=== Task brief ===
Hunt for the word "invoke" across the entries below, copying each line that holds it.

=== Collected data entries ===
++++++
(** * tasks.py: the [newday] scaffolding task

    The repository holds one invoke task,

      def newday(c, day):
          day = int(day)
          c.run(f"mkdir -p puzzles/{day:d}/")
          if not os.path.exists(f"src/puzzles/day{day:d}.rs"):
              c.run(f"cp templates/dayn.rs src/puzzles/day{day:d}.rs")

    The embedding follows it line by line: the Python builtins it calls
    ([int], the [d] format), the file tree it acts on, the two coreutils
    commands it runs through the shell ([mkdir -p], [cp]), invoke's
    [Context.run] and finally the task itself, in a state-and-exception
    monad over the file tree.

    Scope of the embedding: [day] is a [str] of ASCII characters or an
    [int]; paths are relative to the working directory, without [.] and
    [..]; the tree has regular files and directories, no symbolic links
    and no permissions, so a command fails only where a file of the wrong
    kind, or nothing, is found. *)

From Stdlib Require Import ZArith Ascii String List.
From stdpp Require Import base option list strings pretty gmap.

Local Open Scope Z_scope.
Local Open Scope string_scope.
Local Open Scope list_scope.

(** ** Python builtins *)

Module Py.

(** The argument of a task as the caller hands it over: invoke's command
    line passes a [str]; a Python caller may pass an [int]. *)
Inductive value :=
| Str (s : string)
| Int (z : Z).

(** [Py_ISSPACE]: the six ASCII blanks that [int] skips around a literal. *)
Definition isspace (a : ascii) : bool := Ascii.is_space a.

Fixpoint lstrip (s : string) : string :=
  match s with
  | String a s' => if isspace a then lstrip s' else s
  | EmptyString => EmptyString
  end.

Definition rstrip (s : string) : string := String.rev (lstrip (String.rev s)).

Definition strip (s : string) : string := rstrip (lstrip s).

Definition digit (a : ascii) : option Z :=
  Z.of_nat <$> Ascii.is_nat a.

(** The digit loop of [PyLong_FromString] in base 10. [prev] tells whether
    the character just read was a digit: an underscore is accepted only
    between two digits, and the literal ends on a digit. *)
Fixpoint digits (acc : Z) (prev : bool) (s : string) : option Z :=
  match s with
  | EmptyString => if prev then Some acc else None
  | String a s' =>
      match digit a with
      | Some v => digits (10 * acc + v) true s'
      | None =>
          if Ascii.eqb a "_" && prev then digits acc false s' else None
      end
  end.

(** [int(s)] for a [str] of ASCII characters: blanks stripped at both
    ends, an optional sign, then the digits. [None] is [ValueError]. *)
Definition int_of_str (s : string) : option Z :=
  match strip s with
  | String "+" r => digits 0 false r
  | String "-" r => Z.opp <$> digits 0 false r
  | r => digits 0 false r
  end.

Definition int (v : value) : option Z :=
  match v with
  | Str s => int_of_str s
  | Int z => Some z
  end.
++++++
=== Task solution ===
    The repository holds one invoke task,
    commands it runs through the shell ([mkdir -p], [cp]), invoke's
(** The argument of a task as the caller hands it over: invoke's command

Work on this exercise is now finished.